**EXERCISE BRIEF:**
Select every line below containing the word "Require".

**GIVEN INFORMATION:**
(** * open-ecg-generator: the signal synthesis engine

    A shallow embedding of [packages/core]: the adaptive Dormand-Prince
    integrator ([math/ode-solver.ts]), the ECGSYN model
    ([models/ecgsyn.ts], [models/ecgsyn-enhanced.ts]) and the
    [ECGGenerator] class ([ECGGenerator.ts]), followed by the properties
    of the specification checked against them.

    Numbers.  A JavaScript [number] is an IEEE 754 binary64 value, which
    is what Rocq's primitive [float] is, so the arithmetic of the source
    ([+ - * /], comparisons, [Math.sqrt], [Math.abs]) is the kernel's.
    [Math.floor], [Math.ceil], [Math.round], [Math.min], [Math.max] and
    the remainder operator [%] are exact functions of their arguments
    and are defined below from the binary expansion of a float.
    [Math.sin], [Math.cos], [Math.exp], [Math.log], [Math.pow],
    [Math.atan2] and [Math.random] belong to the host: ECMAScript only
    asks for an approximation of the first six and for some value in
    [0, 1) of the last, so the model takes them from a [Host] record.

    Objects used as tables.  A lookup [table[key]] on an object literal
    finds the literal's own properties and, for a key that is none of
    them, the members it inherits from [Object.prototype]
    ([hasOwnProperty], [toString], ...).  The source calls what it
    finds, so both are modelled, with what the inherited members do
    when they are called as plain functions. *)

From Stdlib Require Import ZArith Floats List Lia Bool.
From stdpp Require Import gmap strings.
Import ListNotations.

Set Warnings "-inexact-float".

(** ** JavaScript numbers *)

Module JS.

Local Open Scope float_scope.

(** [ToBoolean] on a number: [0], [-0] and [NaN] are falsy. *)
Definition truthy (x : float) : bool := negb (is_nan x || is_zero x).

**ANSWER AREA:**
From Stdlib Require Import ZArith Floats List Lia Bool.
From stdpp Require Import gmap strings.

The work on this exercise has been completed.